What lines of the data include the string "then"? Copy them all.

Provided entries
'''
Lemma isr_store_inv b s : ring_inv s -> ring_inv (isr_store b s).
Proof.
  intros [Hw Hf Hr]. destruct (ring_push_law (sys_ring s) b Hw) as (Hw' & _ & Hc & Hi).
  unfold isr_store. destruct (ring_push b (sys_ring s)) as [ok r]. cbn [fst snd] in *.
  split; cbn [sys_ring sys_reader sys_stored sys_popped]; [done| |].
  - rewrite Hc, Hf, app_assoc. done.
  - rewrite Hi, Hc. destruct (sys_reader s); [done|done| |].
    + destruct Hr as [? Hr]. split; [done|]. destruct (ring_contents (sys_ring s)); done.
    + destruct Hr as (? & l & ->). eauto.
Qed.

Lemma reader_step_inv s : ring_inv s -> ring_inv (reader_step s).
Proof.
  intros [Hw Hf Hr]. unfold reader_step.
  destruct (sys_reader s) as [|t|t|t b]; cbn [sys_reader] in *.
  - split; done.
  - subst t. split; cbn [sys_ring sys_reader sys_stored sys_popped]; [done|done|].
    rewrite ring_empty_law by done. case_bool_decide; done.
  - destruct Hr as [-> Hr]. split; cbn [sys_ring sys_reader sys_stored sys_popped]; [done|done|].
    split; [done|]. destruct (ring_contents (sys_ring s)) as [|b l] eqn:E; [done|].
    exists l. rewrite (ring_byte_law _ b l) by done. done.
  - destruct Hr as (-> & l & E). destruct (ring_release_law _ b l Hw E) as [Hw' Hc].
    split; cbn [sys_ring sys_reader sys_stored sys_popped]; [done| |done].
    rewrite Hf, E, Hc, <- app_assoc. done.
Qed.

Lemma ring_reachable_inv r s :
  ring_wf r -> ring_contents r = [] -> rtc ring_step (ring_start r) s -> ring_inv s.
Proof.
  intros Hw Hc Hs. assert (ring_inv (ring_start r)) as Hi by by apply ring_start_inv.
  induction Hs as [|s1 s2 s3 Hstep _ IH]; [done|]. apply IH.
  destruct Hstep; [by apply isr_store_inv|by apply reader_step_inv].
Qed.

(** A byte is refused only by a full ring. *)
Lemma isr_drops_only_when_full b s :
  ring_inv s -> (ring_push b (sys_ring s)).1 = false ->
  length (ring_contents (sys_ring s)) = ring_capacity.
Proof.
  intros [Hw _ _] E. destruct (ring_push_law (sys_ring s) b Hw) as (_ & Ho & _ & _).
  rewrite Ho in E. apply bool_decide_eq_false in E.
  pose proof (ring_bound_law (sys_ring s) Hw). lia.
Qed.
End Interleaving.
Arguments ring_system R : clear implicits.

(** ** Properties *)

Lemma gateway_overflow_counts r s :
  ring_wf r -> ring_contents r = [] -> g_rs422_rx_overflow_count r = 0 ->
  rtc ring_step (ring_start r) s ->
  g_rs422_rx_overflow_count (sys_ring s) = u32 (Z.of_nat (length (sys_dropped s))).
Proof.
  intros Hw Hc H0 Hs. pattern s. eapply rtc_ind_r; [| |exact Hs]; clear s Hs.
  { cbn. rewrite H0. done. }
  intros s1 s2 Hs Hstep IH. destruct (ring_reachable_inv r s1 Hw Hc Hs) as [Hw1 _ _].
  destruct Hstep as [s b Hb|s].
  - unfold isr_store. cbn [ring_push rs422_byte_ring sys_ring sys_dropped].
    change RS422_RX_RING_CAPACITY with 512.
    destruct (rs422_ring_count (sys_ring s) >=? 512) eqn:E;
      cbn [negb fst snd sys_ring sys_dropped].
    + rewrite rs422_push_full by zlia. cbn. rewrite IH, length_app. cbn [length].
      width.
    + rewrite app_nil_r. unfold rs422_rx_ring_push_from_isr.
      fold (rs422_ring_count (sys_ring s)). change RS422_RX_RING_CAPACITY with 512.
      rewrite E. done.
  - unfold reader_step. destruct (sys_reader s); done.
Qed.

(** C14: The gateway's receive ring is a FIFO of 512 bytes under interrupts:
    starting empty, however the receive interrupt is interleaved with the
    separate accesses of the reading task, the bytes the task got followed by
    the bytes still in the ring are exactly the bytes stored, in order; at
    most 512 bytes wait; the overflow counter counts exactly the bytes
    dropped; and a byte is dropped only when 512 bytes are waiting. *)
Theorem gateway_ring_fifo r s :
  length (g_rs422_rx_ring r) = 512%nat -> is_u16 (g_rs422_rx_head r) ->
  g_rs422_rx_tail r = g_rs422_rx_head r -> g_rs422_rx_overflow_count r = 0 ->
  rtc ring_step (ring_start r) s ->
  let n := u16 (g_rs422_rx_head (sys_ring s) - g_rs422_rx_tail (sys_ring s)) in
  sys_stored s = sys_popped s ++
    ring_slice (g_rs422_rx_ring (sys_ring s)) (g_rs422_rx_tail (sys_ring s)) (Z.to_nat n) /\
  n <= 512 /\
  g_rs422_rx_overflow_count (sys_ring s) = u32 (Z.of_nat (length (sys_dropped s))) /\
  (forall b, g_rs422_rx_overflow_count (rs422_rx_ring_push_from_isr b (sys_ring s)) =
     (if decide (n = 512) then u32 (g_rs422_rx_overflow_count (sys_ring s) + 1)
      else g_rs422_rx_overflow_count (sys_ring s))).
Proof.
  intros Hl Hh Ht H0 Hs n.
  assert (rs422_ring_count r = 0) as Hc.
  { unfold rs422_ring_count. rewrite Ht. width. }
  assert (ring_wf r) as Hw.
  { cbn [ring_wf rs422_byte_ring]. rewrite Hc, Ht. split_and!; (done || width). }
  assert (ring_contents r = []) as He.
  { cbn [ring_contents rs422_byte_ring]. rewrite Hc. done. }
  destruct (ring_reachable_inv r s Hw He Hs) as [Hws Hf _].
  split; [exact Hf|]. split; [apply Hws|].
  split; [by apply (gateway_overflow_counts r)|].
  intros b. destruct Hws as (_ & _ & _ & Hn). fold n in Hn |- *.
  unfold rs422_ring_count in Hn. fold n in Hn. case_decide as E.
  - rewrite rs422_push_full; [done|]. unfold rs422_ring_count. fold n. lia.
  - unfold rs422_rx_ring_push_from_isr. fold n. change RS422_RX_RING_CAPACITY with 512.
    destruct (n >=? 512) eqn:E2; [zlia|done].
Qed.

(** The remote node's receive ring is a FIFO of 511 bytes under
    interrupts: after [uart_rx_ring_init], for every interleaving of the
    interrupt with the accesses of the pop, popped bytes followed by waiting
    bytes are exactly the stored bytes, both indices stay below 512, and a
    push fails exactly when 511 bytes are waiting. *)
Theorem uart_ring_fifo r0 r s :
  length (storage r0) = 512%nat -> uart_rx_ring_init (Some r0) = Some r ->
  rtc ring_step (ring_start r) s ->
  let q := sys_ring s in
  let n := (write_index q - read_index q) mod 512 in
  sys_stored s = sys_popped s ++ ring_slice (storage q) (read_index q) (Z.to_nat n) /\
  0 <= write_index q < 512 /\ 0 <= read_index q < 512 /\
  (forall b, (uart_rx_ring_push_isr (Some q) b).1 = if decide (n = 511) then 0 else 1).
Proof.
  intros Hl Hi Hs q n. cbn in Hi. injection Hi as <-.
  match type of Hs with rtc _ (ring_start ?x) _ => set (r := x) in * end.
  assert (ring_wf r) as Hwr by (split_and!; [exact Hl|done..]).
  destruct (ring_reachable_inv r s Hwr eq_refl Hs) as [Hw Hf _].
  split; [exact Hf|]. pose proof Hw as (_ & ? & ?). split; [done|]. split; [done|].
  intros b. pose proof (uart_push_cases b q Hw) as Hp.
  cbn [ring_push uart_byte_ring] in Hp. unfold uart_ring_count in Hp. fold n in Hp.
  revert Hp. unfold uart_rx_ring_push_isr. cbv zeta.
  destruct (_ =? _), (decide (n = 511)); done.
Qed.

(** ** Witnesses *)

Definition empty_rs422_ring (head : Z) : rs422_ring :=
  mk_rs422_ring (replicate 512 0) head head 0.

(** The indices wrap past 65535; the interrupt stores a second byte while the
    task is between its comparison and its read. *)
Lemma gateway_ring_fifo_witness :
  exists s, rtc ring_step (ring_start (empty_rs422_ring 65535)) s /\
    sys_stored s = [17; 34] /\ sys_popped s = [17] /\
    sys_stored s = sys_popped s ++
      ring_slice (g_rs422_rx_ring (sys_ring s)) (g_rs422_rx_tail (sys_ring s)) 1.
Proof.
  set (s := reader_step (reader_step (isr_store 34 (reader_step (reader_step
    (isr_store 17 (ring_start (empty_rs422_ring 65535)))))))).
  assert (rtc ring_step (ring_start (empty_rs422_ring 65535)) s) as Hs.
  { unfold s. do 6 (eapply rtc_r; [|first [apply step_reader | apply step_isr; width]]). apply rtc_refl. }
  exists s. split; [exact Hs|]. split; [vm_compute; reflexivity|].
  split; [vm_compute; reflexivity|].
  apply (gateway_ring_fifo (empty_rs422_ring 65535) s); [done|cbn [g_rs422_rx_head empty_rs422_ring]; width|done|done|exact Hs].
Defined.

Lemma uart_ring_fifo_witness :
  exists r s, uart_rx_ring_init (Some (mk_uart_rx_ring (replicate 512 0) 3 9)) = Some r /\
    rtc ring_step (ring_start r) s /\ sys_popped s = [5] /\
    sys_stored s = sys_popped s ++ ring_slice (storage (sys_ring s)) (read_index (sys_ring s)) 0.
Proof.
  set (r := mk_uart_rx_ring (replicate 512 0) 0 0).
  set (s := reader_step (reader_step (reader_step (reader_step (isr_store 5 (ring_start r)))))).
  assert (rtc ring_step (ring_start r) s) as Hs.
  { unfold s. do 5 (eapply rtc_r; [|first [apply step_reader | apply step_isr; width]]). apply rtc_refl. }
  exists r, s. split; [done|]. split; [exact Hs|]. split; [vm_compute; reflexivity|].
  apply (uart_ring_fifo (mk_uart_rx_ring (replicate 512 0) 3 9) r s); [done|done|exact Hs].
Defined.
'''
Response to the exercise
     (if decide (n = 512) then u32 (g_rs422_rx_overflow_count (sys_ring s) + 1)
  (forall b, (uart_rx_ring_push_isr (Some q) b).1 = if decide (n = 511) then 0 else 1).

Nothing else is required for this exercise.